SM L’avvio del monitoraggio è iniziato volontariamente nel 1986 e dal 2011 è sostenuto dai ministeri dell’Ambiente e della Salute. Nel 2015 è nata la Rete nazionale spiaggiamenti, che è ancora in fase d’implementazione. È un lavoro complesso, ma obbligatorio per l’Italia, poiché previsto a livello internazionale come strumento di tutela dei cetacei marini. Con il nostro lavoro possiamo monitorare quanti sono questi animali, dove si trovano e quali sono le cause degli spiaggiamenti. E lo facciamo in stretto contatto con gli altri Paesi, rafforzando una collaborazione tra le realtà del mare Mediterraneo, sotto l’egida dell’Accordo per la conservazione dei cetacei del mar Mediterraneo, mar Nero e acque adiacenti (ACCOBAMS, accobams.org) della Commissione baleniera.
Le cause degli spiaggiamenti s’individuano in diversi fattori: sanitari, ambientali e antropici.
SM Il 50% delle volte non siamo in grado di individuare con precisione la causa dello spiaggiamento. Il mare ci restituisce questi animali in cattive condizioni e ogni anno si riescono a portare in laboratorio solo 80 dei circa 200 cetacei spiaggiati: per quasi metà di questi soggetti riusciamo a ipotizzare le cause. Inoltre, dobbiamo sempre tenere presente che stiamo parlando di animali. Abbiamo la tendenza a considerare speciali queste specie “superiori”, invece molti muoiono perché sono vecchi o si ammalano, proprio come noi. Alcune malattie in particolare sono diventate endemiche e hanno un effetto dannoso sul sistema immunitario: è il caso del Morbillivirus, un virus simile al nostro morbillo, che ritroviamo in circa la metà degli animali spiaggiati. Un altro 30% dei cetacei (circa 20 esemplari l’anno) muore per cause antropiche. Tra queste, la più devastante è l’interazione con la pesca e i suoi strumenti, come le reti abbandonate in mare. E ancora, ogni anno un paio di balene muoiono in seguito alla collisione con le navi cargo o i traghetti veloci.
Quanto pesano i fattori ambientali tra le cause degli spiaggiamenti?
SM C’è una pluralità di situazioni possibili. Ad esempio, i capodogli possono sbagliare strada e giunti nell’Adriatico hanno vita breve in questo mare basso, essendo abituati a nuotare a 3mila metri di profondità. In queste acque possono nutrirsi solo dei rifiuti che trovano sul fondo marino. La plastica che abbonda in mare è un altro tema, oggi molto dibattuto. Possono essere dei corpi macroscopici, che ingeriti dai cetacei s’incastrano, impedendo il passaggio del cibo; o anche residui minori.

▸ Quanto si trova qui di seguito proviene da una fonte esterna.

(** The consumer is left at the sentinel, and also at a wait that times
    out when some worker task is done and no shutdown was requested: what
    is queued after that is not handled.  A wait that times out while
    shutdown is requested or no worker task is done changes nothing.
    Every result taken before the loop is left goes to the progress
    manager with the bandwidth estimate of the configuration, and the
    successful ones, in the order in which they were taken, go to the
    writer; so the main file gains the header if it was not written yet
    and one row for each successful result handled. *)
Theorem consumer_composition (self : Main.Orchestrator)
    (events later : list Main.QueueEvent)
    (arrivals : list (RUCResult * string)) (now : string)
    (shutdown_requested : bool) (tasks_done : list bool) :
  let handled := Main.handled_results events in
  Main.handled_results (got arrivals ++ Main.Got None now :: later) = arrivals
  ∧ (Main.keeps_waiting shutdown_requested tasks_done = false →
     Main.handled_results
       (got arrivals ++ Main.TimedOut shutdown_requested tasks_done :: later)
     = arrivals)
  ∧ (Main.keeps_waiting shutdown_requested tasks_done = true →
     Main.handled_results
       (got arrivals ++ Main.TimedOut shutdown_requested tasks_done :: later)
     = arrivals ++ Main.handled_results later)
  ∧ (Main.keeps_waiting shutdown_requested tasks_done = false
     ↔ shutdown_requested = false ∧ true ∈ tasks_done)
  ∧ Main.config (consume_events self events) = Main.config self
  ∧ Main.progress_manager (consume_events self events)
    = add_results (Main.progress_manager self)
        (map (λ c, (c.1, estimated_kb_per_ruc (Main.config self))) handled)
  ∧ Main.results_writer (consume_events self events)
    = foldl (write_result report_dumps) (Main.results_writer self)
        (filter (λ r, success r = true) (map fst handled))
  ∧ main_file (Main.results_writer (consume_events self events))
    = main_file (Main.results_writer self)
        ++ (if _header_written (Main.results_writer self) then []
            else match filter (λ r, success r = true) (map fst handled) with
                 | [] => []
                 | _ => [header_line]
                 end)
        ++ map row_line (filter (λ r, success r = true) (map fst handled)).
Proof.
  intros handled. rewrite process_results_events_handled. fold handled.
  destruct (process_results_fields handled self) as (Hc & Hp & Hw).
  rewrite !handled_results_got. cbn [Main.handled_results]. conjs; try done.
  - by rewrite app_nil_r.
  - intros ->. by rewrite app_nil_r.
  - by intros ->.
  - unfold Main.keeps_waiting. rewrite orb_false_iff.
    split.
    + intros [-> Hall]. split; [done |].
      induction tasks_done as [|d ds IH]; [done |].
      simpl in Hall. destruct d; [left |]. right. by apply IH.
    + intros [-> Hin]. split; [done |].
      induction tasks_done as [|d ds IH]; [by apply elem_of_nil in Hin |].
      apply elem_of_cons in Hin as [<- | Hin]; [done |].
      simpl. rewrite IH by done. by rewrite andb_false_r.
  - rewrite Hw. apply writes_main_file.
Qed.

Lemma add_results_path results : ∀ pm,
  progress_path (add_results pm results) = progress_path pm.
Proof.
  unfold add_results. induction results as [|c results IH]; intros pm; [done |].
  simpl. by rewrite IH.
Qed.

Lemma add_results_snoc pm results c :
  add_results pm (results ++ [c]) = add_result (add_results pm results) c.1 c.2.
Proof. unfold add_results. by rewrite foldl_app. Qed.
Lemma outcome_try_catch_return {A} (m : M A) (h : Error -> M A) (a : A) :
  outcome m = inr a -> outcome (try_catch m h) = inr a.
Proof.
  destruct m as [w [e | a']]; cbn; intros E; [discriminate | assumption].
Qed.

Lemma outcome_try_catch_throw {A} (m : M A) (h : Error -> M A) (e : Error) :
  outcome m = inl e -> outcome (try_catch m h) = outcome (h e).
Proof.
  destruct m as [w [e' | a']]; cbn; intros E; [|discriminate].
  injection E as ->. destruct (h e); reflexivity.
Qed.

Lemma trace_try_catch_return {A} (m : M A) (h : Error -> M A) (a : A) :
  outcome m = inr a -> trace (try_catch m h) = trace m.
Proof.
  destruct m as [w [e | a']]; cbn; intros E; [discriminate | reflexivity].
Qed.

Lemma trace_try_catch_throw {A} (m : M A) (h : Error -> M A) (e : Error) :
  outcome m = inl e -> trace (try_catch m h) = (trace m ++ trace (h e))%list.
Proof.
  destruct m as [w [e' | a']]; cbn; intros E; [|discriminate].
  injection E as ->. destruct (h e); reflexivity.
Qed.

Lemma issued_app (u v : list effect) : issued (u ++ v) = (issued u ++ issued v)%list.
Proof.
  induction u as [|[line | url init] u IH]; simpl; [reflexivity | assumption |].
  now rewrite IH.
Qed.

Lemma logged_app (u v : list effect) : logged (u ++ v) = (logged u ++ logged v)%list.
Proof.
  induction u as [|[line | url init] u IH]; simpl; [reflexivity | | assumption].
  now rewrite IH.
Qed.

(** ** Startup *)

(** C5.  When the environment has no PRIVATE_KEY, the top level of the
    module writes the diagnostic line and the process exits with code 1:
    nothing else is written and the process never reaches [Serving]. *)
Theorem startup_without_key_exits_1 `{Platform} (env : Environment) :
  env "PRIVATE_KEY" = None ->
  startup env = ([ConsoleError "PRIVATE_KEY environment variable is required"], Exited 1).
Proof.
  intros Hkey. unfold startup. now rewrite Hkey.
Qed.

Lemma startup_without_key_exits_1_witness :
  @startup (Reference.platform (Reference.scripted [])) (fun _ => None)
  = ([ConsoleError "PRIVATE_KEY environment variable is required"], Exited 1).
Proof.
  apply (@startup_without_key_exits_1 (Reference.platform (Reference.scripted []))
           (fun _ => None)).
  reflexivity.
Defined.

(** The process serves tools only with a key that is present and not empty. *)
Lemma serving_needs_key `{Platform} (env : Environment) w rt :
  startup env = (w, Serving rt) ->
  exists key, env "PRIVATE_KEY" = Some key /\ nonempty key = true.
Proof.
  unfold startup. destruct (env "PRIVATE_KEY") as [key|]; [|discriminate].
  cbn [truthy_opt]. destruct (nonempty key) eqn:Hk; [|discriminate].
  intros _. now exists key.
Qed.
(** The [while] loop (lines 188-389): [remaining] is
    [maxAccountAttempts - accountAttempts], [attempt] is [accountAttempts].
    The result is how the loop ends, the account pool at that moment, and
    the events in order. *)
Fixpoint dispatch (remaining attempt : nat) (m : AccountManager)
    : LoopExit * AccountManager * list Event :=
  match remaining with
  | O => (OutOfAttempts, m, [])
  | S remaining' =>
      (* [accountAttempts++; continue], after the events [evs] *)
      let continue (m' : AccountManager) (evs : list Event) :=
        let '(exit, m'', evs') := dispatch remaining' (S attempt) m' in
        (exit, m'', evs ++ evs') in
      let '(selected, m1) := getNext (clockSelect attempt) m in
      match selected with
      | None => (NoAccount (getMinWaitTime (clockSelect attempt) m1), m1, [])
      | Some r =>
          match freshCredentials attempt r m1 with
          | Unusable cleared =>
              continue m1 (if cleared then [Cleared attempt r] else [])
          | Rejected cleared error =>
              (Returned (throw error), m1,
               if cleared then [Cleared attempt r] else [])
          | Usable authRecord m2 =>
              match authAccess authRecord with
              | Some accessToken =>
                  if truthy accessToken then
                    match ensureProjectContext authRecord with
                    | inl error => (Returned (throw error), m2, [])
                    | inr effectiveProjectId =>
                        let '(res, evs) :=
                          tryEndpoints attempt r accessToken effectiveProjectId
                            0 ANTIGRAVITY_ENDPOINT_FALLBACKS None None in
                        match res with
                        | Done outcome => (Returned outcome, m2, evs)
                        | HitRateLimit retryAfterMs =>
                            continue
                              (markRateLimited r retryAfterMs
                                 (clockMark attempt) m2)
                              (evs ++ [Marked attempt r retryAfterMs])
                        | Fell lastResponse lastError =>
                            (Returned
                               (afterEndpoints accessToken effectiveProjectId
                                  lastResponse lastError),
                             m2, evs)
                        end
                    end
                  else continue m2 []
              | None => continue m2 []
              end
          end
      end
  end.

(** What the promise of [fetch] settles with after the loop. *)
Definition settle (accountCount : nat) (exit : LoopExit) : Exc Response :=
  match exit with
  | Returned outcome => outcome
  | NoAccount waitTimeMs => throw (allRateLimited accountCount waitTimeMs)
  | OutOfAttempts => throw noAccountLeft
  end.

End Fetch.

End Plugin.

(** ** Sample platform and responses, for the examples *)
Module Samples.
Import JsString Runtime Request.

Definition QUOTE : ascii := ascii_of_nat 34.

Definition quoted (s : jsstring) : jsstring := [QUOTE] ++ s ++ [QUOTE].

(** A plain serialiser (no escaping), enough for the sample values. *)
Fixpoint stringify (v : Json) : jsstring :=
  match v with
  | JNull => lit "null"
  | JBool b => if b then lit "true" else lit "false"
  | JNum n => numberToString n
  | JStr s => quoted s
  | JArr items =>
      lit "[" ++
      (fix go (l : list Json) : jsstring :=
         match l with
         | [] => []
         | [x] => stringify x
         | x :: rest => stringify x ++ lit "," ++ go rest
         end) items ++
      lit "]"
  | JObj props =>
      lit "{" ++
      (fix go (l : list (jsstring * Json)) : jsstring :=
         match l with
         | [] => []
         | [(k, x)] => quoted k ++ lit ":" ++ stringify x
         | (k, x) :: rest => quoted k ++ lit ":" ++ stringify x ++ lit "," ++ go rest
         end) props ++
      lit "}"
  end.
(** * Soundbar Tone Player: a shallow embedding of [soundbar_tone_player.py]

    The development follows the class [TonePlayer]: the settings record and
    its JSON file, one playback attempt, the background timer loop, the
    start / stop / set-interval commands and the autostart toggle.

    Conventions.
    - Python values stored in the settings record are the scalars
      [None], [bool], [int] and [str]; floats, lists and nested objects are
      outside the embedding, and [Json.load] answers [None] on them as it
      does on malformed text.  CPython's optional limit on very long decimal
      conversions is not modelled.
    - A Python [str] is a Rocq [string] whose characters are read as code
      points below 256.
    - Facilities of the interpreter and of the operating system that the
      program only calls (pathlib, soundfile / sounddevice, the access rights
      on the registry key, [int] applied to text) are fields of [host].
    - [icon.notify] and writing a file are taken to succeed; [log] swallows
      its own failures in the source.
    - Time is counted in milliseconds.  A timer thread is a control point of
      [timer_loop]; while the player blocks ([join], [time.sleep]) every
      timer thread advances by the same amount of time.  Events of different
      threads are appended thread by thread. *)

From Stdlib Require Import ZArith Ascii String List Lia Bool.
From stdpp Require Import base option list strings gmap pretty.

Open Scope string_scope.
Open Scope nat_scope.
Open Scope list_scope.

(** ** Python values and the settings dictionary *)

Inductive pyval : Type :=
| PNone
| PBool (b : bool)
| PInt (z : Z)
| PStr (s : string).

(** A [dict] with [str] keys: insertion ordered, keys unique. *)
Definition dict : Type := list (string * pyval).

Fixpoint dict_get (k : string) (d : dict) : option pyval :=
  match d with
  | [] => None
  | (k', v) :: d' => if String.eqb k k' then Some v else dict_get k d'
  end.

(** [d.get(k, dflt)] *)
Definition dict_get_default (k : string) (dflt : pyval) (d : dict) : pyval :=
  match dict_get k d with
  | Some v => v
  | None => dflt
  end.

(** [d[k] = v]: an existing key keeps its position, a new key goes last. *)
Fixpoint dict_set (k : string) (v : pyval) (d : dict) : dict :=
  match d with
  | [] => [(k, v)]
  | (k', v') :: d' =>
      if String.eqb k k' then (k', v) :: d' else (k', v') :: dict_set k v d'
  end.

(** ** The [json] module on flat records *)

Module Json.

Definition quote : ascii := "034"%char.
Definition backslash : ascii := "092"%char.
Definition newline : ascii := "010"%char.
Definition str1 (c : ascii) : string := String c EmptyString.

Definition hex_digit (n : nat) : ascii :=
  match n with
  | 0 => "0" | 1 => "1" | 2 => "2" | 3 => "3" | 4 => "4" | 5 => "5"
  | 6 => "6" | 7 => "7" | 8 => "8" | 9 => "9" | 10 => "a" | 11 => "b"
  | 12 => "c" | 13 => "d" | 14 => "e" | _ => "f"
  end%char.

(** [ensure_ascii=True]: everything outside [' '..'~'], the quote and the
    backslash are escaped. *)
Definition escape_char (c : ascii) : string :=
  let n := nat_of_ascii c in
  if Ascii.eqb c quote then String backslash (str1 quote)
  else if Ascii.eqb c backslash then String backslash (str1 backslash)
  else if n =? 8 then String backslash "b"
  else if n =? 9 then String backslash "t"
  else if n =? 10 then String backslash "n"
  else if n =? 12 then String backslash "f"
  else if n =? 13 then String backslash "r"
  else if (n <? 32) || (126 <? n) then
    String backslash ("u00" +:+ String (hex_digit (n / 16)) (str1 (hex_digit (n mod 16))))
  else str1 c.

Fixpoint escape (s : string) : string :=
  match s with
  | EmptyString => EmptyString
  | String c r => escape_char c +:+ escape r
  end.

Definition dump_str (s : string) : string :=
  String quote (escape s +:+ str1 quote).

Definition dump_scalar (v : pyval) : string :=
  match v with
  | PNone => "null"
  | PBool true => "true"
  | PBool false => "false"
  | PInt z => pretty z
  | PStr s => dump_str s
  end.

Definition dump_item (kv : string * pyval) : string :=
  String newline ("    " +:+ dump_str (fst kv) +:+ ": " +:+ dump_scalar (snd kv)).

Fixpoint dump_items (d : dict) : string :=
  match d with
  | [] => EmptyString
  | [kv] => dump_item kv
  | kv :: d' => dump_item kv +:+ "," +:+ dump_items d'
  end.

(** [json.dump(d, f, indent=4)] *)
Definition dump (d : dict) : string :=
  match d with
  | [] => "{}"
  | _ => "{" +:+ dump_items d +:+ String newline "}"
  end.

(** *** Reading *)

Definition is_ws (c : ascii) : bool :=
  let n := nat_of_ascii c in
  (n =? 32) || (n =? 9) || (n =? 10) || (n =? 13).

Fixpoint skip_ws (s : string) : string :=
  match s with
  | String c r => if is_ws c then skip_ws r else s
  | EmptyString => s
  end.

Definition hex_value (c : ascii) : option nat :=
  let n := nat_of_ascii c in
  if (48 <=? n) && (n <=? 57) then Some (n - 48)
  else if (97 <=? n) && (n <=? 102) then Some (n - 87)
  else if (65 <=? n) && (n <=? 70) then Some (n - 55)
  else None.

Definition simple_escape (c : ascii) : option ascii :=
  let n := nat_of_ascii c in
  if Ascii.eqb c quote then Some quote
  else if Ascii.eqb c backslash then Some backslash
  else if Ascii.eqb c "/" then Some "/"%char
  else if Ascii.eqb c "b" then Some "008"%char
  else if Ascii.eqb c "f" then Some "012"%char
  else if Ascii.eqb c "n" then Some "010"%char
  else if Ascii.eqb c "r" then Some "013"%char
  else if Ascii.eqb c "t" then Some "009"%char
  else None.

(** The text after an opening quote: the decoded string and what follows
    the closing quote.  Control characters are refused (strict mode);
    a [\u] escape is read when its code point is below 256. *)
Fixpoint scan_string (s : string) : option (string * string) :=
  match s with
  | EmptyString => None
  | String c r =>
      if Ascii.eqb c quote then Some (EmptyString, r)
      else if Ascii.eqb c backslash then
        match r with
        | String "u" (String h1 (String h2 (String h3 (String h4 r')))) =>
            match hex_value h1, hex_value h2, hex_value h3, hex_value h4 with
            | Some 0, Some 0, Some a, Some b =>
                match scan_string r' with
                | Some (body, rest) => Some (String (ascii_of_nat (16 * a + b)) body, rest)
                | None => None
                end
            | _, _, _, _ => None
            end
        | String e r' =>
            match simple_escape e, scan_string r' with
            | Some c', Some (body, rest) => Some (String c' body, rest)
            | _, _ => None
            end
        | EmptyString => None
        end
      else if nat_of_ascii c <? 32 then None
      else
        match scan_string r with
        | Some (body, rest) => Some (String c body, rest)
        | None => None
        end
  end.

Definition digit_value (c : ascii) : option Z :=
  let n := nat_of_ascii c in
  if (48 <=? n) && (n <=? 57) then Some (Z.of_nat (n - 48)) else None.

Fixpoint scan_digits (acc : Z) (s : string) : Z * string :=
  match s with
  | String c r =>
      match digit_value c with
      | Some d => scan_digits (10 * acc + d) r
      | None => (acc, s)
      end
  | EmptyString => (acc, s)
  end.

Definition starts_float_tail (s : string) : bool :=
  match s with
  | String c _ => Ascii.eqb c "." || Ascii.eqb c "e" || Ascii.eqb c "E"
  | EmptyString => false
  end.

(** An integer literal [0 | [1-9][0-9]*]; a literal that goes on as a
    float is not read. *)
Definition scan_nat (s : string) : option (Z * string) :=
  match s with
  | String c r =>
      match digit_value c with
      | Some 0%Z => if starts_float_tail r then None else Some (0%Z, r)
      | Some d =>
          let '(n, rest) := scan_digits d r in
          if starts_float_tail rest then None else Some (n, rest)
      | None => None
      end
  | EmptyString => None
  end.

Definition strip_prefix (p s : string) : option string :=
  if String.prefix p s then Some (String.substring (String.length p) (String.length s - String.length p) s)
  else None.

In quel caso, i polimeri diventano veicoli di batteri che causano infezioni. E sempre più cetacei muoiono in seguito a malattie che dalla terra arrivano al mare attraverso eventi climatici estremi. Succede soprattutto nel mar Ligure.
È possibile fare prevenzione?
SM Il nostro è un lavoro di monitoraggio, per capire le cause degli spiaggiamenti e mitigare il fenomeno. Ma si tratta di eventi strettamente legati alle nostre abitudini “terrestri”: le scelte economiche, ambientali e di consumo che prendiamo come singoli e come società. Talvolta il cambiamento avviene grazie alla determinazione delle unità di monitoraggio stesse. I ricercatori dell’Universidad de Las Palmas de Gran Canaria, per esempio, per primi hanno identificato la correlazione tra gli spiaggiamenti di massa dei cetacei e l’uso marino dei sonar militari. Sentendo questi suoni gli animali si spaventano e modificano il loro profilo d’immersione, spiaggiandosi. I nostri colleghi sono passati subito all’azione, facendo una campagna che ha portato all’abolizione dell’uso dei sonar militari in mare. A questo servono i dati che raccogliamo: a pianificare misure per una gestione più virtuosa della vita marina.